(Collected data entries)
━━━━━━
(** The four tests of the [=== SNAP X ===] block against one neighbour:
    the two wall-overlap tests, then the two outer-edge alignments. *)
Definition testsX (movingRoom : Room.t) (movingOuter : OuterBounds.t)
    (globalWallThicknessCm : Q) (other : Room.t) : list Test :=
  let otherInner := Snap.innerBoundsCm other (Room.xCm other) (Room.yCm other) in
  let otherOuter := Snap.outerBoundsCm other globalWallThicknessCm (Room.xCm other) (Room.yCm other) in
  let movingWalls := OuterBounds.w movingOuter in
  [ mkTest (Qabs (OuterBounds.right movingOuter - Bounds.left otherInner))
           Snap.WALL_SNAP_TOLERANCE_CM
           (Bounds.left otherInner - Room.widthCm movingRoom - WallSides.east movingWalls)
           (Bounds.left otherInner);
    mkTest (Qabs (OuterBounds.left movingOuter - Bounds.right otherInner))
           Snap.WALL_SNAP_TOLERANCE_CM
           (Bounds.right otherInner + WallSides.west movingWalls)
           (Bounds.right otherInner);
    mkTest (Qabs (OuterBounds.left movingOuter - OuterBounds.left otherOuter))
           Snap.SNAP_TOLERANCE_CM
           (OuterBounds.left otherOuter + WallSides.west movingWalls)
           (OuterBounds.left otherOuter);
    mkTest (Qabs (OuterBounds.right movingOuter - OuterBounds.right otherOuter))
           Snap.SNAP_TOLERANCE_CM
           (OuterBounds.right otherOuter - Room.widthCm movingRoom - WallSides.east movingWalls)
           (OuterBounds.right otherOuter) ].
━━━━━━
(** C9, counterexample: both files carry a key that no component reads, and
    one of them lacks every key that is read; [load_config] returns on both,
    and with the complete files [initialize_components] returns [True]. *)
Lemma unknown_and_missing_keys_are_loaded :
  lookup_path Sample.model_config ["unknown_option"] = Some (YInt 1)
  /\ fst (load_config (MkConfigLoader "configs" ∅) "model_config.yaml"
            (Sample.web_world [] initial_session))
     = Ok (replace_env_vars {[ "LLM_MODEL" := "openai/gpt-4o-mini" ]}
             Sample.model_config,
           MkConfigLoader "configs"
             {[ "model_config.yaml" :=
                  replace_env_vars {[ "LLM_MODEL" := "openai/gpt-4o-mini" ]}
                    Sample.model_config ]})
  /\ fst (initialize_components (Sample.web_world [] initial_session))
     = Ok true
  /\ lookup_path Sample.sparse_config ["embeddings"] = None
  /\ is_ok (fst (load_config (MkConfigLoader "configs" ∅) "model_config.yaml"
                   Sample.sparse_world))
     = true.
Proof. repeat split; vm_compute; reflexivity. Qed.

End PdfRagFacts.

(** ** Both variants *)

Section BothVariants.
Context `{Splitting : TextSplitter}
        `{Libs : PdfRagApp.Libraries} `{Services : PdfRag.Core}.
━━━━━━
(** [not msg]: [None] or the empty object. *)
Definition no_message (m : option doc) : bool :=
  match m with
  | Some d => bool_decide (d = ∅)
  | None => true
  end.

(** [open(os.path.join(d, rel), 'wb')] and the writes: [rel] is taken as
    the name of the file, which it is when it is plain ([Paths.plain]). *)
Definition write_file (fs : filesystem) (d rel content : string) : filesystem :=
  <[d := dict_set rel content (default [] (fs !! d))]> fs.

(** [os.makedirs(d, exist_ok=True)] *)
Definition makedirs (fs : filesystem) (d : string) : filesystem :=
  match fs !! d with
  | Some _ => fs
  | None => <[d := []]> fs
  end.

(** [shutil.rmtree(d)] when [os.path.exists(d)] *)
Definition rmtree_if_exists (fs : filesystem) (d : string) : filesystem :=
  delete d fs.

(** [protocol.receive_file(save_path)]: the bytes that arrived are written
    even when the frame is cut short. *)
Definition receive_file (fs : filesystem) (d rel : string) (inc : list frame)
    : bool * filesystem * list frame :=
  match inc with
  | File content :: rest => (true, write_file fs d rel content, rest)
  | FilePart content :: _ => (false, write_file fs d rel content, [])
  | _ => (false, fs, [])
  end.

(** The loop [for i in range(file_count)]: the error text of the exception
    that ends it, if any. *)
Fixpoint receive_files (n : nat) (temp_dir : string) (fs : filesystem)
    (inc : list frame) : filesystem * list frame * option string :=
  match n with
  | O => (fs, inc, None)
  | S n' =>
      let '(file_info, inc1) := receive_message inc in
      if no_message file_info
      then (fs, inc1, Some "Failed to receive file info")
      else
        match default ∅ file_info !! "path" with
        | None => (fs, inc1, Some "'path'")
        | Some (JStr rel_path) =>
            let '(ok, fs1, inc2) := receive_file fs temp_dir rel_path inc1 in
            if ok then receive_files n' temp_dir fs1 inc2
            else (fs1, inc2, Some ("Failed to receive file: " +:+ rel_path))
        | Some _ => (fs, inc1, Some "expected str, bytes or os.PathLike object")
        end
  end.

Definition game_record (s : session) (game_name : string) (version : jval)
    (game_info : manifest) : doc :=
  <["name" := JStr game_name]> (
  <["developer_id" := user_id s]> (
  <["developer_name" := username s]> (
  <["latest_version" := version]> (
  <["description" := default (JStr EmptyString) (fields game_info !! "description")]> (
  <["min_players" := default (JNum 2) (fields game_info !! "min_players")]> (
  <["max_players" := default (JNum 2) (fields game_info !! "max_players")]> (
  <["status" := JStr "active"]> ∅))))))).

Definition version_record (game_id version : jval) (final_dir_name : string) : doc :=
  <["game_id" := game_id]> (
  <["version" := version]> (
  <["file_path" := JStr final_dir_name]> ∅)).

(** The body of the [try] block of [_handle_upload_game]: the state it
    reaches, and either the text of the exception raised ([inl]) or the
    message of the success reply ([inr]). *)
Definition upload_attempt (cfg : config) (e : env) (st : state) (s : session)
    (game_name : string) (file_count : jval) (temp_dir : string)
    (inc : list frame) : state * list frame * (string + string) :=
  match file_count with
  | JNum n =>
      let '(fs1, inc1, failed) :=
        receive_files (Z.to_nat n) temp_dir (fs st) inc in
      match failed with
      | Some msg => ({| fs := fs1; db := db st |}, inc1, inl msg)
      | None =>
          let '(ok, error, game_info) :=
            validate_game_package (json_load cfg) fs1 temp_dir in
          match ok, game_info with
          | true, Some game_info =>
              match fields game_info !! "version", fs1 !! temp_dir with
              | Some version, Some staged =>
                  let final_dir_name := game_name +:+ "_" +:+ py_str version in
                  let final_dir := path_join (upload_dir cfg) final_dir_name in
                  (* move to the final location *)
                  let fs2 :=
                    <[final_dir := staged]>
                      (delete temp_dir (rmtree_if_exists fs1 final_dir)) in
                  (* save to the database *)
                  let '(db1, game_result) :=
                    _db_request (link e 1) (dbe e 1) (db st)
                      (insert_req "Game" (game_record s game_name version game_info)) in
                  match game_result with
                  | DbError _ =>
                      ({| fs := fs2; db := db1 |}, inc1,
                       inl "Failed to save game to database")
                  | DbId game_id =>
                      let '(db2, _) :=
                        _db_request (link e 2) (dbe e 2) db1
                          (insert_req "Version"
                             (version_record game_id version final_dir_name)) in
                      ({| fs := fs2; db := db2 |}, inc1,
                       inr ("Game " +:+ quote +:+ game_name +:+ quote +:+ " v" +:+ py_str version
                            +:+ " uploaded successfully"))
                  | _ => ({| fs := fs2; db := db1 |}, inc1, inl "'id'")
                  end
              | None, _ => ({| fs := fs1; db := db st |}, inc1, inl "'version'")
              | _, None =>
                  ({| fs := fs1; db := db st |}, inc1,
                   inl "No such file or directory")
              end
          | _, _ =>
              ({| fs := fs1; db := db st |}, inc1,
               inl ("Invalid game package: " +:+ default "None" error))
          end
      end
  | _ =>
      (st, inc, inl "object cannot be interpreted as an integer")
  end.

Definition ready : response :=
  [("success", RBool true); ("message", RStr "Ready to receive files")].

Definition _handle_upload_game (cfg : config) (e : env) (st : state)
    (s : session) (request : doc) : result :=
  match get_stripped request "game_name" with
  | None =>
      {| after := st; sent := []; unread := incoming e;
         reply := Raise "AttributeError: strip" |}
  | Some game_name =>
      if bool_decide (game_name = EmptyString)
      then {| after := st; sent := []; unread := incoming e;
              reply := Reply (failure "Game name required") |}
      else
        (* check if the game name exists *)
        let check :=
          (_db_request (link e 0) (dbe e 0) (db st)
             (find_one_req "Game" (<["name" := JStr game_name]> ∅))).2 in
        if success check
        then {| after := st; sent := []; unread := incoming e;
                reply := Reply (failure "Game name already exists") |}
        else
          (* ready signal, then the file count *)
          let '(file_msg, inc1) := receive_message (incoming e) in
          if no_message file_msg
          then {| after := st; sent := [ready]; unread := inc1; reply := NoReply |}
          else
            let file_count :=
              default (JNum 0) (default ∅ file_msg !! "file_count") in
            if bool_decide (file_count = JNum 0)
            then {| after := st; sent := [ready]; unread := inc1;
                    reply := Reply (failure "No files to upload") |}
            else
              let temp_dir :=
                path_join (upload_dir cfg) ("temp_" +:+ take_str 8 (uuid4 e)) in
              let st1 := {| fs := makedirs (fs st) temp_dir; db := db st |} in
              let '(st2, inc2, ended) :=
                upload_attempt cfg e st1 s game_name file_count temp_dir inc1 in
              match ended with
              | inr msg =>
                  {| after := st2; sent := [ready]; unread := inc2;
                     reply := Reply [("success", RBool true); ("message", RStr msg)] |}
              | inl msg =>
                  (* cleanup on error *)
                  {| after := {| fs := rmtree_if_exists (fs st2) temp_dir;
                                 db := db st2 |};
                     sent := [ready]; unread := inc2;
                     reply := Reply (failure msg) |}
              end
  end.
━━━━━━
▶ **Task details**
Show the lines in the entries above that include the string "match".

▶ **Response for this exercise**
  match m with
  match fs !! d with
  match inc with
  match n with
        match default ∅ file_info !! "path" with
  match file_count with
      match failed with
          match ok, game_info with
              match fields game_info !! "version", fs1 !! temp_dir with
                  match game_result with
  match get_stripped request "game_name" with
              match ended with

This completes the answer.